= Farvardinegan =

Monthly Zoroastrian ceremony

Farvardinegan (or Farvardog) is a yearly Zoroastrian ceremony. This ceremony takes place on Farvardin 19th (Farvardin is the first month of the Solar Hijri calendar). Farvardinegan is a ceremony to remember the deceased; it is celebrated as a feast, and the spirits of the deceased are called to unite in their joy.

Farvardinegan should not be confused with the other 10 Zoroastrian days of remembrance known as Frawardigan.

== History ==

In ancient Iran, ceremonies were part of religion. Some of these ceremonies were obligatory, such as Gahambars, the anniversary of creation, producing sky, water, earth, plants, useful beasts, and humans. Others are recommended, such as the ceremonies of equality of the name of the day and month that are held monthly. In the Zoroastrian calendar, every day of the month is named after one of the Amesha Spentas and Yazatas. Each month, the day whose name is the same as the month, is a ceremonial occasion. The most important are Farvardinegan (Farvardin, 19th), Tirgan (Tir, 13th), Mehrgan (Mehr, 16th) and Esfandgan (Esfand, 5th).

==Faravahar==
Faravahar (Frawahar in Pahlavi, Fravashi in Avestan language, and Fravrti in Ancient Persian) is one of the internal forces that according to Mazdayasnan beliefs (Zoroastrianism), existed before the creation of the creatures, and will go to the upper world and persist there after their extinction. This spiritual force, which may also be called the essence of life, is imperishable.

==Farvardegan/Hamsapathmidee-e==

Abū Rayḥān al-Bīrūnī refers to the Farvardinegan ceremony and ten-day Hamsapathmidee-e ceremony as “Farvardegan”. It takes place from the 26th of Esfand (called “Eshtad rooz”) to the 30th of Esfand (called “Aniran rooz”) and the five days of Gata or the stolen five (the first five days of Farvardin). The Farvardegan or Hamsapathmidee-e, related to Faravashis, was begun by the last Gahanbar.

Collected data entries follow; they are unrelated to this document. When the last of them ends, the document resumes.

(* ===== verification/Redis.v ===== *)
(** * The Redis keyspace

    Models [crates/bymax-auth-redis/src/keys.rs] (the prefix catalogue and the
    one key builder), [error.rs], [pool.rs] (a connection that may be refused),
    and the Redis commands the stores and their Lua scripts issue.

    A database maps a key to a typed value with an optional expiry, in
    milliseconds.  An entry past its expiry is not seen by any command, which is
    what Redis guarantees of lazily deleted keys.  Time only moves by an explicit
    [advance], so the theorems quantify over the state a call starts from. *)

From S2P Require Import Prelude Errors Types.

Inductive RedisStoreError : Set :=
| RePool
| ReCommand (msg : string)
| ReDecode
| ReBuild.

(** Every backend failure surfaces as the opaque internal error. *)
Definition redis_error_to_auth (e : RedisStoreError) : AuthError :=
  Internal (match e with
            | RePool => "redis connection pool unavailable"
            | ReCommand _ => "redis command failed"
            | ReDecode => "stored redis value could not be decoded"
            | ReBuild => "redis connection pool could not be created"
            end).

Inductive rvalue : Type :=
| RStr (s : string)
| RSet (m : gset string)
| RHash (h : gmap string string).

Record rentry : Type := { re_value : rvalue; re_expire : option Z }.

(** [r_pool] is what the next connection requests will answer: [true] is a
    refusal, and an exhausted schedule always connects. *)
Record Redis : Type := {
  r_now : Z;
  r_db : gmap string rentry;
  r_pool : list bool;
}.

Definition R : Type -> Type := M Redis RedisStoreError.

Definition expired (expire : option Z) (now : Z) : bool :=
  match expire with Some at_ms => bool_decide (at_ms < now) | None => false end.

(** What a command sees under a key. *)
Definition rlookup (r : Redis) (k : string) : option rentry :=
  match r_db r !! k with
  | Some e => if expired (re_expire e) (r_now r) then None else Some e
  | None => None
  end.

Definition view (r : Redis) (k : string) : option rvalue :=
  match rlookup r k with Some e => Some (re_value e) | None => None end.

Definition put (k : string) (v : rvalue) (expire : option Z) (r : Redis) : Redis :=
  {| r_now := r_now r; r_db := <[k := {| re_value := v; re_expire := expire |}]> (r_db r);
     r_pool := r_pool r |}.

Definition remove (k : string) (r : Redis) : Redis :=
  {| r_now := r_now r; r_db := delete k (r_db r); r_pool := r_pool r |}.

Definition advance (ms : Z) (r : Redis) : Redis :=
  {| r_now := r_now r + Z.max 0 ms; r_db := r_db r; r_pool := r_pool r |}.

(** ** Commands *)

Definition wrongtype {A} : R A := throw (ReCommand "WRONGTYPE").

Definition connection : R unit := fun r =>
  match r_pool r with
  | [] => (Ok tt, r)
  | refused :: rest =>
      let r' := {| r_now := r_now r; r_db := r_db r; r_pool := rest |} in
      if refused : bool then (Err RePool, r') else (Ok tt, r')
  end.

Definition cmd_get (k : string) : R (option string) := fun r =>
  match view r k with
  | None => (Ok None, r)
  | Some (RStr s) => (Ok (Some s), r)
  | Some _ => wrongtype r
  end.

Definition cmd_set_ex (k v : string) (ttl : Z) : R unit := fun r =>
  if bool_decide (ttl <= 0) then (Err (ReCommand "invalid expire time"), r)
  else (Ok tt, put k (RStr v) (Some (r_now r + ttl * 1000)) r).

(** [SET k v NX EX ttl]: whether the key was created. *)
Definition cmd_set_nx_ex (k v : string) (ttl : Z) : R bool := fun r =>
  if bool_decide (ttl <= 0) then (Err (ReCommand "invalid expire time"), r)
  else match view r k with
       | Some _ => (Ok false, r)
       | None => (Ok true, put k (RStr v) (Some (r_now r + ttl * 1000)) r)
       end.

Definition cmd_del (k : string) : R Z := fun r =>
  (Ok (match view r k with Some _ => 1 | None => 0 end), remove k r).

Definition cmd_exists (k : string) : R bool := fun r =>
  (Ok (match view r k with Some _ => true | None => false end), r).

Definition cmd_expire (k : string) (ttl : Z) : R unit := fun r =>
  match rlookup r k with
  | None => (Ok tt, r)
  | Some e => if bool_decide (ttl <= 0) then (Ok tt, remove k r)
              else (Ok tt, put k (re_value e) (Some (r_now r + ttl * 1000)) r)
  end.

Definition cmd_getdel (k : string) : R (option string) := fun r =>
  match view r k with
  | None => (Ok None, r)
  | Some (RStr s) => (Ok (Some s), remove k r)
  | Some _ => wrongtype r
  end.

(** [TTL k], in whole seconds rounded as Redis does; [-2] for a missing key and
    [-1] for one without an expiry. *)
Definition cmd_ttl (k : string) : R Z := fun r =>
  (Ok (match rlookup r k with
       | None => -2
       | Some e => match re_expire e with
                   | None => -1
                   | Some at_ms => (at_ms - r_now r + 500) / 1000
                   end
       end), r).

Definition cmd_incr (k : string) : R Z := fun r =>
  match rlookup r k with
  | None => (Ok 1, put k (RStr (z_to_string 1)) None r)
  | Some e =>
      match re_value e with
      | RStr s =>
          match string_to_z s with
          | Some n => if bool_decide (n < i64_max)
                      then (Ok (n + 1), put k (RStr (z_to_string (n + 1))) (re_expire e) r)
                      else (Err (ReCommand "increment or decrement would overflow"), r)
          | None => (Err (ReCommand "value is not an integer"), r)
          end
      | _ => wrongtype r
      end
  end.

Definition cmd_sadd (k member : string) : R unit := fun r =>
  match rlookup r k with
  | None => (Ok tt, put k (RSet {[member]}) None r)
  | Some e => match re_value e with
              | RSet m => (Ok tt, put k (RSet ({[member]} ∪ m)) (re_expire e) r)
              | _ => wrongtype r
              end
  end.

(** A set that loses its last member is deleted. *)
Definition cmd_srem (k member : string) : R unit := fun r =>
  match rlookup r k with
  | None => (Ok tt, r)
  | Some e => match re_value e with
              | RSet m =>
                  let m' := m ∖ {[member]} in
                  if bool_decide (m' = ∅) then (Ok tt, remove k r)
                  else (Ok tt, put k (RSet m') (re_expire e) r)
              | _ => wrongtype r
              end
  end.

Definition cmd_smembers (k : string) : R (list string) := fun r =>
  match view r k with
  | None => (Ok [], r)
  | Some (RSet m) => (Ok (elements m), r)
  | Some _ => wrongtype r
  end.

Definition cmd_sismember (k member : string) : R bool := fun r =>
  match view r k with
  | None => (Ok false, r)
  | Some (RSet m) => (Ok (bool_decide (member ∈ m)), r)
  | Some _ => wrongtype r
  end.

Definition cmd_hget (k field : string) : R (option string) := fun r =>
  match view r k with
  | None => (Ok None, r)
  | Some (RHash h) => (Ok (h !! field), r)
  | Some _ => wrongtype r
  end.

Definition cmd_hset (k field v : string) : R unit := fun r =>
  match rlookup r k with
  | None => (Ok tt, put k (RHash {[field := v]}) None r)
  | Some e => match re_value e with
              | RHash h => (Ok tt, put k (RHash (<[field := v]> h)) (re_expire e) r)
              | _ => wrongtype r
              end
  end.

Definition cmd_hincrby (k field : string) (by_ : Z) : R Z := fun r =>
  match rlookup r k with
  | None => (Ok by_, put k (RHash {[field := z_to_string by_]}) None r)
  | Some e =>
      match re_value e with
      | RHash h =>
          match string_to_z (default "0" (h !! field)) with
          | Some n => (Ok (n + by_), put k (RHash (<[field := z_to_string (n + by_)]> h)) (re_expire e) r)
          | None => (Err (ReCommand "hash value is not an integer"), r)
          end
      | _ => wrongtype r
      end
  end.

(** A [MULTI]/[EXEC] pipeline: every queued command runs, a failing one does not
    stop the others, and the reply is the first failure. *)
Fixpoint multi (cmds : list (R unit)) : R unit := fun r =>
  match cmds with
  | [] => (Ok tt, r)
  | cmd :: rest =>
      let '(res, r') := cmd r in
      let '(res', r'') := multi rest r' in
      (match res with Ok _ => res' | Err e => Err e end, r'')
  end.

(** A two-command [MULTI]/[EXEC] whose first reply is kept. *)
Definition both {A} (m : R A) (cmd : R unit) : R A := fun r =>
  let '(res, r') := m r in
  let '(res', r'') := cmd r' in
  (match res, res' with Ok a, Ok _ => Ok a | Err e, _ => Err e | _, Err e => Err e end, r'').

(** Run a command for its effect. *)
Definition ignore {A} (m : R A) : R unit := fun r =>
  let '(res, r') := m r in (result_map (fun _ => tt) res, r').

(** What a store method answers: every backend error becomes the internal one. *)
Definition served {A} (m : R A) : M Redis AuthError A := catch_map redis_error_to_auth m.

(** ** What a write changes *)

Lemma rlookup_put (k : string) (v : rvalue) (x : option Z) (r : Redis) :
  rlookup (put k v x r) k = if expired x (r_now r) then None else Some {| re_value := v; re_expire := x |}.
Proof. unfold rlookup, put. simpl. by rewrite lookup_insert_eq. Qed.

Lemma rlookup_put_ne (k k' : string) (v : rvalue) (x : option Z) (r : Redis) :
  k <> k' -> rlookup (put k v x r) k' = rlookup r k'.
Proof. intros Hk. unfold rlookup, put. simpl. by rewrite lookup_insert_ne. Qed.

Lemma rlookup_remove (k : string) (r : Redis) : rlookup (remove k r) k = None.
Proof. unfold rlookup, remove. simpl. by rewrite lookup_delete_eq. Qed.

Lemma rlookup_remove_ne (k k' : string) (r : Redis) : k <> k' -> rlookup (remove k r) k' = rlookup r k'.
Proof. intros Hk. unfold rlookup, remove. simpl. by rewrite lookup_delete_ne. Qed.

(** What time leaves of an entry. *)
Lemma rlookup_advance (ms : Z) (k : string) (r : Redis) :
  rlookup (advance ms r) k =
    match rlookup r k with
    | Some e => if expired (re_expire e) (r_now r + Z.max 0 ms) then None else Some e
    | None => None
    end.
Proof.
  unfold rlookup, advance. simpl. destruct (r_db r !! k) as [[v [t|]]|]; simpl; [|done..].
  repeat case_bool_decide; simpl; repeat case_bool_decide; try done; lia.
Qed.

Lemma rlookup_put_eq (k : string) (v : rvalue) (r : Redis) (ttl : Z) :
  0 < ttl ->
  rlookup (put k v (Some (r_now r + ttl * 1000)) r) k =
    Some {| re_value := v; re_expire := Some (r_now r + ttl * 1000) |}.
Proof.
  intros Ht. unfold rlookup, put, expired. simpl. rewrite lookup_insert_eq. simpl.
  by rewrite bool_decide_eq_false_2 by lia.
Qed.

Lemma view_put_ttl (k k' : string) (v : rvalue) (r : Redis) (ttl : Z) :
  0 < ttl ->
  view (put k v (Some (r_now r + ttl * 1000)) r) k' = if decide (k = k') then Some v else view r k'.
Proof.
  intros Ht. unfold view. case_decide as Hk.
  - subst k'. by rewrite rlookup_put_eq.
  - unfold rlookup, put. simpl. by rewrite lookup_insert_ne.
Qed.

Lemma view_put_none (k k' : string) (v : rvalue) (r : Redis) :
  view (put k v None r) k' = if decide (k = k') then Some v else view r k'.
Proof.
  unfold view, rlookup, put. simpl. rewrite lookup_insert. by case_decide.
Qed.

(** Rewriting a value in place keeps the entry's expiry, so it stays visible. *)
Lemma view_put_keep (k k' : string) (v : rvalue) (r : Redis) (e : rentry) :
  rlookup r k = Some e ->
  view (put k v (re_expire e) r) k' = if decide (k = k') then Some v else view r k'.
Proof.
  unfold view, rlookup, put. simpl. rewrite lookup_insert.
  destruct (r_db r !! k) as [e'|] eqn:E; [|done].
  destruct (expired (re_expire e') (r_now r)) eqn:Ex; [done|]. intros [= <-].
  case_decide; simpl; [by rewrite Ex | done].
Qed.

Lemma view_remove (k k' : string) (r : Redis) :
  view (remove k r) k' = if decide (k = k') then None else view r k'.
Proof. unfold view, rlookup, remove. simpl. rewrite lookup_delete. by case_decide. Qed.

Lemma view_rlookup (r : Redis) (k : string) (v : rvalue) :
  view r k = Some v -> exists e, rlookup r k = Some e /\ re_value e = v.
Proof. unfold view. destruct (rlookup r k); naive_solver. Qed.

Lemma view_rlookup_None (r : Redis) (k : string) : view r k = None -> rlookup r k = None.
Proof. unfold view. by destruct (rlookup r k). Qed.

(** Time only ever hides entries. *)
Lemma view_advance (ms : Z) (r : Redis) (k : string) :
  view (advance ms r) k = view r k \/ view (advance ms r) k = None.
Proof.
  unfold view, rlookup, advance, expired. simpl. destruct (r_db r !! k) as [e|]; [|by left].
  destruct (re_expire e); [|by left]. repeat case_bool_decide; auto; lia.
Qed.

(** ** Keys *)

Inductive Prefix : Set :=
| Rt | Rv | Ep | Pep | Rp | Cf | Fam | Sess | Sd | Lf | Otp | Resend | Wst | PwReset | PwVtok | Inv
| Rcu | Ra | Ec | Invidx | Us | Uev | Prt | Prp | Pcf | Pfam | Psess | Psd | MfaSetup | Mfa
| Mfalock | Tu | Os.

#[export] Instance Prefix_eq_dec : EqDecision Prefix.
Proof. solve_decision. Defined.

Definition prefix_as_str (p : Prefix) : string :=
  match p with
  | Rt => "rt" | Rv => "rv" | Ep => "ep" | Pep => "pep" | Rp => "rp" | Cf => "cf" | Fam => "fam"
  | Sess => "sess" | Sd => "sd" | Lf => "lf" | Otp => "otp" | Resend => "resend" | Wst => "wst"
  | PwReset => "pw_reset" | PwVtok => "pw_vtok" | Inv => "inv" | Rcu => "rcu" | Ra => "ra"
  | Ec => "ec" | Invidx => "invidx" | Us => "us" | Uev => "uev" | Prt => "prt" | Prp => "prp"
  | Pcf => "pcf" | Pfam => "pfam" | Psess => "psess" | Psd => "psd" | MfaSetup => "mfa_setup"
  | Mfa => "mfa" | Mfalock => "mfalock" | Tu => "tu" | Os => "os"
  end.

(** [NamespacedRedis::key]. *)
Definition key (ns : string) (p : Prefix) (id : string) : string :=
  ns +:+ ":" +:+ prefix_as_str p +:+ ":" +:+ id.

Definition rate_limit_key (ns route bucket_hash : string) : string :=
  ns +:+ ":rl:" +:+ route +:+ ":" +:+ bucket_hash.

Lemma prefix_as_str_inj (p p' : Prefix) : prefix_as_str p = prefix_as_str p' -> p = p'.
Proof. by destruct p, p'. Qed.

Lemma prefix_no_colon (p : Prefix) : contains_char ":" (prefix_as_str p) = false.
Proof. by destruct p. Qed.

(** One namespace never builds the same key for two different identifiers or
    two different keyspaces. *)
Lemma key_inj (ns : string) (p p' : Prefix) (id id' : string) :
  key ns p id = key ns p' id' -> p = p' /\ id = id'.
Proof.
  unfold key. intros H. apply string_app_inj_l in H.
  apply (string_app_inj_l ":") in H. apply join_inj in H as [Hp Hid]; [|apply prefix_no_colon..].
  split; [by apply prefix_as_str_inj | done].
Qed.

In ancient times, Farvardegan was the ceremony of the Faravahars and lasted 10 days and 10 nights. Later, the ceremony of Hamaspathmidee-e was held to honor creation.

Nowroozi ceremonies and the Farvardin month are closely related to the Faravahars because of the belief that during these days of the year the Faravahars descend to the earth and go to their previous homes. People clean their homes and light fires to guide them. They put scents in the fire, pray for the spirits and read Avesta to put relax them. The only permitted acts are to perform religious duties and good deeds to attract the Faravashis to their residences. At the end of the ceremony, they bid then farewell.

==Farvardinegan==

In the 19th day of Farvardin month, the ceremony of Farvardinegan is held to respect these eternal beings and the souls of the deceased. It is held with formalities among some of the Iranian Zoroastrians, especially in Yazd. In this ceremony that is called Farvardog nowadays, celebrants visit the graves of their deceased (in Tehran, and Firouzeh castle, the Zoroastrian graveyard. They burn agarwood and olibanum for the peace of the souls and put plants, fruits, candles and laraks on the graves. Larak is a combination of seven dried fruits.

In Farvardog ceremony, seven Mobads enter and sit. People cover the laraks in a wrapper and place them in front of mobads. “Mobadyars” (mobad assistants) are also there. Mobads begin reading Avesta and sing a song from Farvardin Yesht (a part of Avesta) to bless the laraks. Then mobadyars pass the laraks to people. This ceremony is a collective prayer for the peace of the souls. In Yazd, this ceremony begins at 4 p.m. on the 19th of Farvardin. In Tehran, the ceremony is not observed at a set time; instead, they visit the graves at whatever time is convenient.